* **Work instruction**
Write down exactly the lines of the records below, beginning with the first and ending with the line that includes "[point_mul] multiplies by".

##### Data supplied #####

(* ===== verification/Secp256k1Order.v ===== *)
(** Multiples of points, and the order of the curve.

    [point_mul] multiplies by doubling and adding.  The multiples of the generator are computed
    once, in Jacobian coordinates, to see that [n G] is the point at infinity, where [n] is
    the modulus of the scalars.  As [n] is prime, the multiples of [G] below [n] are different,
    and as there are at most [2 p + 1] points and none of order 2, they are all the
    points there are ([curve_cyclic]): every point has order [n] or is at infinity. *)

From Stdlib Require Import ZArith Lia.
From Stdlib Require Import Zmod.
From stdpp Require Import base gmap list fin_maps numbers.
From S2P Require Import Prelude Primality Secp256k1Scalar Secp256k1ScalarProofs Secp256k1FieldProofs Secp256k1FieldApi Secp256k1Curve Secp256k1GroupLaw.

Create HintDb curve.
#[export] Hint Resolve point_add_on_curve point_neg_on_curve : curve.

Ltac curve := eauto 10 with curve.

(** * Multiples *)

Fixpoint point_mul_pos (n : positive) (P : point) : point :=
  match n with
  | xH => P
  | xO n => let Q := point_mul_pos n P in point_add Q Q
  | xI n => let Q := point_mul_pos n P in point_add P (point_add Q Q)
  end.
(* ===== verification/Secp256k1EcmultGen.v ===== *)
(** Multiples of the generator: src/src/secp256k1/src/ecmult_gen_impl.h, with the table
    computed when the context is built.

    [secp256k1_ecmult_gen] adds one entry of the table per four bits, without branches and
    without indexing by the number, and starts from a point that hides the number: [initial]
    is [- blind] times the generator.  The table [prec[64][16]] is one list of 1024
    entries here.  The loops of [secp256k1_ecmult_gen_blind] that draw random bytes again while they
    are out of range are bounded by [fuel]; the result is [None] if it is used up.
    [local] and [mem] are what memory holds before it is written. *)

From Stdlib Require Import ZArith Lia Strings.Byte Strings.String.
From stdpp Require Import base gmap list fin_maps numbers.
From S2P Require Import Prelude Mem Lz4Common Secp256k1Scalar Secp256k1Field Secp256k1Group Secp256k1Ecmult Secp256k1Hash.

Record secp256k1_ecmult_gen_context := EcmultGenContext {
  prec : option (list secp256k1_ge_storage); blind : secp256k1_scalar; initial : secp256k1_gej }.

Definition secp256k1_ecmult_gen_context_init (ctx : secp256k1_ecmult_gen_context) : secp256k1_ecmult_gen_context :=
  EcmultGenContext None (blind ctx) (initial ctx).

Definition secp256k1_ecmult_gen_context_is_built (ctx : secp256k1_ecmult_gen_context) : bool :=
  match prec ctx with Some _ => true | None => false end.

Definition secp256k1_ecmult_gen_context_clone (dst src : secp256k1_ecmult_gen_context) : secp256k1_ecmult_gen_context :=
  match prec src with
  | None => EcmultGenContext None (blind dst) (initial dst)
  | Some t => EcmultGenContext (Some (take 1024 t)) (blind src) (initial src)
  end.

Definition secp256k1_ecmult_gen_context_clear (ctx : secp256k1_ecmult_gen_context) : secp256k1_ecmult_gen_context :=
  EcmultGenContext None secp256k1_scalar_clear secp256k1_gej_clear.

(** * The multiplication *)

(** [for (i = 0; i < 16; i++)]: the entry number [bits] of the row. *)
Definition select_row (row : list secp256k1_ge_storage) (bits : Z) (adds : secp256k1_ge_storage) : secp256k1_ge_storage :=
  foldl (λ adds i, secp256k1_ge_storage_cmov adds (row !!! i) (truth (Z.of_nat i =? bits))) adds (seq 0 16).

(** A step of [for (j = 0; j < 64; j++)], on [r] and [adds]. *)
Definition gen_step (table : list secp256k1_ge_storage) (gnb : secp256k1_scalar)
  (st : secp256k1_gej * secp256k1_ge_storage) (j : nat) : secp256k1_gej * secp256k1_ge_storage :=
  let '(r, adds) := st in
  let bits := secp256k1_scalar_get_bits gnb (Z.of_nat j * 4) 4 in
  let adds := select_row (take 16 (drop (j * 16) table)) bits adds in
  let add := secp256k1_ge_from_storage adds in
  (secp256k1_gej_add_ge r add, adds).

Definition zero_storage : secp256k1_ge_storage :=
  GeStorage (FeStorage (replicate 8 0)) (FeStorage (replicate 8 0)).

Definition secp256k1_ecmult_gen (ctx : secp256k1_ecmult_gen_context) (gn : secp256k1_scalar) : secp256k1_gej :=
  let adds := zero_storage in
  let r := initial ctx in
  let gnb := (secp256k1_scalar_add gn (blind ctx)).1 in
  (foldl (gen_step (default [] (prec ctx)) gnb) (r, adds) (seq 0 64)).1.

(** * Blinding *)

Section Build.
Context `{Arch} (local : secp256k1_sha256_t) (mem : nat → list secp256k1_fe).

(** [do { ... } while (retry)] for the factor of the projection. *)
Fixpoint draw_fe (fuel : nat) (rng : secp256k1_rfc6979_hmac_sha256_t) :
  option (secp256k1_rfc6979_hmac_sha256_t * secp256k1_fe) :=
  match fuel with
  | O => None
  | S fuel =>
      let '(rng, nonce32) := secp256k1_rfc6979_hmac_sha256_generate local rng 32 in
      let '(s, ok) := secp256k1_fe_set_b32 nonce32 in
      let retry := truth (negb (nonzero ok)) in
      let retry := Z.lor retry (secp256k1_fe_is_zero s) in
      if nonzero retry then draw_fe fuel rng else Some (rng, s)
  end.

(** [do { ... } while (retry)] for the blinding value. *)
Fixpoint draw_scalar (fuel : nat) (rng : secp256k1_rfc6979_hmac_sha256_t) :
  option (secp256k1_rfc6979_hmac_sha256_t * secp256k1_scalar) :=
  match fuel with
  | O => None
  | S fuel =>
      let '(rng, nonce32) := secp256k1_rfc6979_hmac_sha256_generate local rng 32 in
      let '(b, retry) := secp256k1_scalar_set_b32 nonce32 in
      let retry := Z.lor retry (secp256k1_scalar_is_zero b) in
      if nonzero retry then draw_scalar fuel rng else Some (rng, b)
  end.

Definition secp256k1_ecmult_gen_blind (fuel : nat) (ctx : secp256k1_ecmult_gen_context) (seed32 : option (list byte)) :
  option secp256k1_ecmult_gen_context :=
  let ctx :=
    match seed32 with
    | None =>
        EcmultGenContext (prec ctx) (secp256k1_scalar_set_int 1)
          (secp256k1_gej_neg (secp256k1_gej_set_ge secp256k1_ge_const_g))
    | Some _ => ctx
    end in
  let nonce32 := secp256k1_scalar_get_b32 (blind ctx) in
  let keydata := match seed32 with None => nonce32 | Some seed => nonce32 ++ take 32 seed end in
  let rng := secp256k1_rfc6979_hmac_sha256_initialize local keydata in
  match draw_fe fuel rng with
  | None => None
  | Some (rng, s) =>
      let ctx := EcmultGenContext (prec ctx) (blind ctx) (secp256k1_gej_rescale (initial ctx) s) in
      match draw_scalar fuel rng with
      | None => None
      | Some (_, b) =>
          let gb := secp256k1_ecmult_gen ctx b in
          let b := secp256k1_scalar_negate b in
          Some (EcmultGenContext (prec ctx) b gb)
      end
  end.

(** * The table *)

Definition nums_b32 : list byte := list_byte_of_string "The scalar for this x is unknown".

(** The point with no known logarithm, plus the generator. *)
Definition nums_point : secp256k1_gej :=
  let nums_x := (secp256k1_fe_set_b32 nums_b32).1 in
  let nums_ge := (secp256k1_ge_set_xo_var nums_x 0).1 in
  let nums_gej := secp256k1_gej_set_ge nums_ge in
  (secp256k1_gej_add_ge_var nums_gej nums_gej secp256k1_ge_const_g false).1.

(** [precj[j*16 .. j*16+15]], from the last entry written; [n] are left. *)
Fixpoint prec_row (n : nat) (p gbase : secp256k1_gej) : list secp256k1_gej :=
  match n with
  | O => [p]
  | S n => p :: prec_row n (secp256k1_gej_add_var inhabitant p gbase false).1 gbase
  end.

Definition double_gej (a : secp256k1_gej) : secp256k1_gej := (secp256k1_gej_double_var a a false).1.

(** [for (j = 0; j < 64; j++)]: the rows from [j] on, of which [n] are left. *)
Fixpoint prec_rows (n j : nat) (nums_gej gbase numsbase : secp256k1_gej) : list secp256k1_gej :=
  match n with
  | O => []
  | S n =>
      let row := prec_row 15 numsbase gbase in
      let gbase := Nat.iter 4 double_gej gbase in
      let numsbase := double_gej numsbase in
      let numsbase :=
        if (j =? 62)%nat then
          let numsbase := secp256k1_gej_neg numsbase in
          (secp256k1_gej_add_var numsbase numsbase nums_gej false).1
        else numsbase in
      row ++ prec_rows n (S j) nums_gej gbase numsbase
  end.

Definition secp256k1_ecmult_gen_context_build (fuel : nat) (ctx : secp256k1_ecmult_gen_context) :
  option secp256k1_ecmult_gen_context :=
  match prec ctx with
  | Some _ => Some ctx
  | None =>
      let gj := secp256k1_gej_set_ge secp256k1_ge_const_g in
      let nums_gej := nums_point in
      let precj := prec_rows 64 0 nums_gej gj nums_gej in
      let prec := secp256k1_ge_set_all_gej_var (replicate 1024 inhabitant) precj mem in
      let ctx := EcmultGenContext (Some (map secp256k1_ge_to_storage prec)) (blind ctx) (initial ctx) in
      secp256k1_ecmult_gen_blind fuel ctx None
  end.
End Build.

#####

* **Exercise result**
(* ===== verification/Secp256k1Order.v ===== *)
(** Multiples of points, and the order of the curve.

    [point_mul] multiplies by doubling and adding.  The multiples of the generator are computed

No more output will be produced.